Кадр из мультфильма "Щелкунчик" (1973)

Все вокруг говорят: «Какой такой Новый год! Вы о чем! Ужас и мрак кругом. И конца этому ужасу не видно. А этот самый год, который все еще никак не закончится — его лучше бы и вовсе не было! Какой еще Новый год! Какой праздник! Какое еще «новогоднее настроение!»

Никакого, правда. Совсем никакого настроения. Но не будем забывать о том, что все то, что мы привыкли называть «Новым годом» — это совсем не обязательно праздник. Это может быть и печалью, и тревогой, и ужасом перед неправдоподобием происходящих вокруг событий, поступков и высказываний.

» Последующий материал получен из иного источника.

(* ===== verification/FileSystemFacts.v ===== *)
(** * Reasoning about runs over a disk

    [FsHostLaws]: what a host does with a call.  [wpd P m Q]: a run of [m] returns, every
    state the disk passes through satisfies [P] (so a crash or a reader at any point finds
    [P]), and the result and the last state satisfy [Q]. *)
From S2P Require Export FileSystem.

Class FsHostLaws (W : Type) `{!FsHost W} := {
  disk_of : W → disk;
  (** the states the disk went through, the last first *)
  trace_of : W → list disk;
  (** no call will be refused, and random names do not collide *)
  faultless : W → Prop;
  host_call_law {A : Type} (f : fs_call A) w : wp (host_call f) (λ r w',
    match r with
    | inr a => ∃ s', f (disk_of w) = inr (a, s') ∧ disk_of w' = s' ∧ trace_of w' = s' :: trace_of w
    | inl e => disk_of w' = disk_of w ∧ trace_of w' = trace_of w ∧
        (e = ENOENT → f (disk_of w) = inl ENOENT)
    end ∧
    (faultless w → faultless w' ∧ ∀ e, r = inl e → f (disk_of w) = inl e)) w;
  timestamp_law w : wp timestamp (λ t w', disk_of w' = disk_of w ∧ trace_of w' = trace_of w ∧
    (faultless w → faultless w') ∧
    ∃ c t', t = String c t' ∧ is_digit c = true ∧ has_char "/" t = false) w;
  random_suffix_law w : wp random_suffix (λ x w', disk_of w' = disk_of w ∧ trace_of w' = trace_of w ∧
    (faultless w → faultless w' ∧ ∀ p prefix, disk_of w !! (p ++ [prefix +:+ x]) = None) ∧
    has_char "/" x = false) w }.
#[global] Hint Mode FsHostLaws ! - : typeclass_instances.

(** ** Runs *)
Section runs.
Context {W : Type} `{!FsHost W, !FsHostLaws W}.

(** [FL]: the run is to be faultless. *)
Definition wpd {A : Type} (FL : Prop) (P : disk → Prop) (m : GoM W A) (Q : A → disk → Prop) (w : W) : Prop :=
  (FL → faultless w) →
  wp m (λ a w', Q a (disk_of w') ∧ (FL → faultless w') ∧
    ∃ new, trace_of w' = new ++ trace_of w ∧ Forall P new) w.

(** From every world whose disk satisfies [Pre]. *)
Definition triple {A : Type} (FL : Prop) (P : disk → Prop) (Pre : disk → Prop) (m : GoM W A)
    (Q : A → disk → Prop) : Prop :=
  ∀ w, Pre (disk_of w) → wpd FL P m Q w.

Context (FL : Prop) (P : disk → Prop).

Lemma triple_ret {A : Type} (a : A) (Pre : disk → Prop) (Q : A → disk → Prop) :
  (∀ s, Pre s → Q a s) → triple FL P Pre (go_ret a) Q.
Proof. intros HQ w Hw Hf. apply wp_ret. split_and!; [by apply HQ|done|]. by exists []. Qed.

Lemma triple_mono {A : Type} (Pre Pre' : disk → Prop) (m : GoM W A) (Q Q' : A → disk → Prop) :
  triple FL P Pre m Q → (∀ s, Pre' s → Pre s) → (∀ a s, Q a s → Q' a s) → triple FL P Pre' m Q'.
Proof.
  intros Hm Hpre HQ w Hw Hf. eapply wp_mono; [apply (Hm w (Hpre _ Hw) Hf)|].
  intros a w' (Ha & Hf' & Htr). split; [by apply HQ|done].
Qed.

Lemma triple_pre {A : Type} (Pre Pre' : disk → Prop) (m : GoM W A) (Q : A → disk → Prop) :
  triple FL P Pre m Q → (∀ s, Pre' s → Pre s) → triple FL P Pre' m Q.
Proof. intros Hm Hpre. eapply triple_mono; [exact Hm|exact Hpre|done]. Qed.

Lemma triple_post {A : Type} (Pre : disk → Prop) (m : GoM W A) (Q Q' : A → disk → Prop) :
  triple FL P Pre m Q → (∀ a s, Q a s → Q' a s) → triple FL P Pre m Q'.
Proof. intros Hm HQ. eapply triple_mono; [exact Hm|done|exact HQ]. Qed.

Lemma triple_bind {A B : Type} (Pre : disk → Prop) (m : GoM W A) (k : A → GoM W B)
    (R : A → disk → Prop) (Q : B → disk → Prop) :
  triple FL P Pre m R → (∀ a, triple FL P (R a) (k a) Q) → triple FL P Pre (go_bind m k) Q.
Proof.
  intros Hm Hk w Hw Hf. apply wp_bind. eapply wp_mono; [apply (Hm w Hw Hf)|].
  intros a w1 (Ha & Hf1 & new1 & Htr1 & Hnew1). eapply wp_mono; [apply (Hk a w1 Ha Hf1)|].
  intros b w2 (Hb & Hf2 & new2 & Htr2 & Hnew2). split_and!; [done|done|].
  exists (new2 ++ new1). split; [by rewrite Htr2, Htr1, app_assoc|by apply Forall_app].
Qed.

Lemma triple_pre_and {A : Type} (Pre : disk → Prop) (X : Prop) (m : GoM W A) (Q : A → disk → Prop) :
  (X → triple FL P Pre m Q) → triple FL P (λ s, X ∧ Pre s) m Q.
Proof. intros H w [HX Hw]. by apply H. Qed.

Lemma triple_pre_ex {A T : Type} (Pre : T → disk → Prop) (m : GoM W A) (Q : A → disk → Prop) :
  (∀ x, triple FL P (Pre x) m Q) → triple FL P (λ s, ∃ x, Pre x s) m Q.
Proof. intros H w [x Hw]. by apply (H x). Qed.

Lemma triple_at {A : Type} (Pre : disk → Prop) (m : GoM W A) (Q : A → disk → Prop) :
  (∀ s1, Pre s1 → triple FL P (λ s, s = s1) m Q) → triple FL P Pre m Q.
Proof. intros H w Hw. by apply (H (disk_of w)). Qed.

(** One call: refused, failed, or done. *)
Lemma triple_call {A : Type} (f : fs_call A) (Pre : disk → Prop) (Q : Errno + A → disk → Prop) :
  (∀ s a s', Pre s → f s = inr (a, s') → P s' ∧ Q (inr a) s') →
  (∀ s e, Pre s → (e = ENOENT → f s = inl ENOENT) → (FL → f s = inl e) → Q (inl e) s) →
  triple FL P Pre (host_call f) Q.
Proof.
  intros Hok Herr w Hw Hf. wp_call (host_call_law f). intros [e|a] w' [Hr Hfl].
  - destruct Hr as (Hd & Htr & He). split_and!.
    + rewrite Hd. apply Herr; [done|done|]. intros HFL. by apply (Hfl (Hf HFL)).
    + intros HFL. by apply (Hfl (Hf HFL)).
    + exists []. by rewrite Htr.
  - destruct Hr as (s' & Hfs & Hd & Htr). destruct (Hok _ _ _ Hw Hfs) as [HP HQ].
    split_and!; [by rewrite Hd|intros HFL; by apply (Hfl (Hf HFL))|].
    exists [s']. split; [done|by constructor].
Qed.

Lemma triple_must {A B : Type} (Pre : disk → Prop) (m : GoM W (Errno + A)) (k : A → GoM W (Errno + B))
    (R : A → disk → Prop) (Q : Errno + B → disk → Prop) :
  triple FL P Pre m (λ r s, match r with inl e => Q (inl e) s | inr a => R a s end) →
  (∀ a, triple FL P (R a) (k a) Q) → triple FL P Pre (must m k) Q.
Proof.
  intros Hm Hk. eapply triple_bind; [exact Hm|]. intros [e|a]; [by apply triple_ret|apply Hk].
Qed.
End runs.

(** ** Paths *)

(** A name that is one component of a path. *)
Definition plain (n : string) : Prop := n ≠ "" ∧ n ≠ "." ∧ n ≠ ".." ∧ has_char "/" n = false.

Lemma components_plain n : plain n → components n = [n].
Proof.
  intros (H1 & H2 & _ & H4). unfold components. rewrite split_no_sep by done.
  by rewrite filter_cons_True.
Qed.

Lemma components_cons a b : plain a → components (a +:+ String "/" b) = a :: components b.
Proof.
  intros (H1 & H2 & _ & H4). unfold components. rewrite split_app_sep by done.
  by rewrite filter_cons_True.
Qed.

Lemma path_Join_plain p n : plain n → path_Join p n = p ++ [n].
Proof.
  intros Hn. unfold path_Join. rewrite components_plain by done. simpl.
  rewrite decide_False; [done|]. apply Hn.
Qed.

Lemma plain_not_abs n : plain n → is_abs n = false.
Proof.
  intros (_ & _ & _ & Hn). unfold is_abs. destruct (has_prefix n "/") eqn:H; [|done].
  apply has_prefix_spec in H as [t ->]. done.
Qed.

Lemma not_abs_cons a b : plain a → is_abs (a +:+ b) = false.
Proof.
  intros (H1 & _ & _ & Hn). unfold is_abs. destruct (has_prefix (a +:+ b) "/") eqn:H; [|done].
  apply has_prefix_spec in H as [t Ht]. destruct a as [|c a]; [done|].
  injection Ht as -> _. done.
Qed.

Lemma parent_snoc p n : parent (p ++ [n]) = p.
Proof. unfold parent. rewrite length_app. simpl. rewrite take_app_le by lia. apply take_ge. lia. Qed.

Lemma path_Base_snoc p n : path_Base (p ++ [n]) = n.
Proof. unfold path_Base. by rewrite last_snoc. Qed.

Lemma node_at_snoc s p n : node_at s (p ++ [n]) = s !! (p ++ [n]).
Proof. by destruct p. Qed.

(** ** Resolution *)

(** [rest] leads from [cur] through directories only. *)
Fixpoint real_from (s : disk) (cur rest : path) : Prop :=
  match rest with
  | [] => True
  | c :: rest' => c ≠ ".." ∧ (∃ m, s !! (cur ++ [c]) = Some (Dir m)) ∧ real_from s (cur ++ [c]) rest'
  end.

Lemma resolve_from_cons l s fl cur c rest :
  resolve_from l s fl cur (c :: rest) =
    if decide (c = "..") then resolve_from l s fl (parent cur) rest
    else
      let p := cur ++ [c] in
      match s !! p with
      | None => match rest with [] => inr p | _ => inl ENOENT end
      | Some (Dir _) => resolve_from l s fl p rest
      | Some (File _ _) => match rest with [] => inr p | _ => inl ENOTDIR end
      | Some (Symlink t) =>
          if negb fl && bool_decide (rest = []) then inr p
          else match l with
               | O => inl ELOOP
               | S l' => resolve_from l' s fl (if is_abs t then [] else cur) (components t ++ rest)
               end
      end.
Proof. by destruct l. Qed.

Lemma resolve_from_nil l s fl cur : resolve_from l s fl cur [] = inr cur.
Proof. by destruct l. Qed.

Lemma resolve_real l s fl cur T rest :
  real_from s cur T → resolve_from l s fl cur (T ++ rest) = resolve_from l s fl (cur ++ T) rest.
Proof.
  revert cur. induction T as [|c T IH]; intros cur; simpl; [by rewrite app_nil_r|].
  intros (Hc & [m Hm] & HT). rewrite resolve_from_cons, decide_False by done. simpl.
  rewrite Hm, IH by done. by rewrite <-app_assoc.
Qed.

Lemma resolve_below s fl T rest :
  real_from s [] T → resolve s fl (T ++ rest) = resolve_from max_links s fl T rest.
Proof. intros HT. unfold resolve. by rewrite resolve_real. Qed.

(** The last component, not followed: always itself. *)
Lemma resolve_nofollow s T n :
  real_from s [] T → n ≠ ".." → resolve s false (T ++ [n]) = inr (T ++ [n]).
Proof.
  intros HT Hn. rewrite resolve_below, resolve_from_cons, decide_False by done. simpl.
  destruct (s !! _) as [[]|]; by rewrite ?resolve_from_nil.
Qed.

(** The last component, followed, when it is no link. *)
Lemma resolve_follow l s cur n :
  n ≠ ".." → (∀ t, s !! (cur ++ [n]) ≠ Some (Symlink t)) →
  resolve_from l s true cur [n] = inr (cur ++ [n]).
Proof.
  intros Hn Hl. rewrite resolve_from_cons, decide_False by done. simpl.
  destruct (s !! _) as [[| |t]|] eqn:He; rewrite ?resolve_from_nil; [done|done| |done].
  by destruct (Hl t).
Qed.

Lemma real_from_same s s' cur T :
  (∀ k, 0 < k ≤ length T → s' !! (cur ++ take k T) = s !! (cur ++ take k T)) →
  real_from s cur T → real_from s' cur T.
Proof.
  revert cur. induction T as [|c T IH]; intros cur Hsame; simpl; [done|].
  intros (Hc & [m Hm] & HT). split; [done|]. split.
  - exists m. rewrite <-Hm. apply (Hsame 1). simpl. lia.
  - apply IH; [|done]. intros k Hk. specialize (Hsame (S k)). simpl in Hsame.
    rewrite <-!app_assoc. apply Hsame. lia.
Qed.

(** ** Reading a file: what a process that opens the path finds *)
Definition read_at (s : disk) (p : path) : option string :=
  match op_readfile p s with inr (d, _) => Some d | inl _ => None end.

Это может быть всем, чем угодно. Но только не унынием.

Как бы ни было тяжко и мучительно, как бы ни казался неуместным и даже кощунственным и сам даже запах елочной хвои, незамедлительно отсылающий нас к беззаботному детству с шарами и завернутыми в шоколадное «золотце» грецкими орехами, мы не вправе забывать, что в привычном словосочетании «Новый год» ключевым является слово «новый». И от этого факта не отвертеться. И не надо. Более того — надо постараться сосредоточиться.

Говорят, что ничего принципиально нового, да и вообще ничего нового ни в истории, ни в искусстве, ни в частной биографии не бывает.

Это и так, и не так.

Те же самые, кто говорит о том, что ничего нового не бывает, говорят не менее часто и о том, что ничего никогда не повторяется буквально. Что все сопоставления и параллели, особенно исторические, в чем-то сходны друг с другом, иногда до буквальных совпадений, а в чем-то — совсем нет.

Так вот именно то самое, чем явления или события не схожи друг с другом, не похожи друг на друга, отличны друг от друга, — это и есть НОВОЕ.

И каждый последующий год — обязательно НОВЫЙ. Особенно остро его новизна ощущается тогда, когда он еще не наступил, но уже на подходе, когда мы об этом наступающем годе только и знаем, что он новый, а в чем, собственно, его новизна, мы не знаем и знать до поры до времени не можем. А можем только на что-то рассчитывать и что-нибудь желать себе и друг другу.

Предновогодние дни с их невольной повышенной возбудимостью и некоторой, тянущейся из глубин блаженного детства нервозной нетерпеливостью обладают способностью выдергивать из памяти какие-то случайные эпизоды, ощущения, запахи, звуки. И не только выдергивать их из памяти, но и неизбежно наделять их не всегда свойственной им значительностью, тайными какими-то смыслами. И не без основания подозревать их в причастности к миру чудес, к миру, извините, волшебной сказки.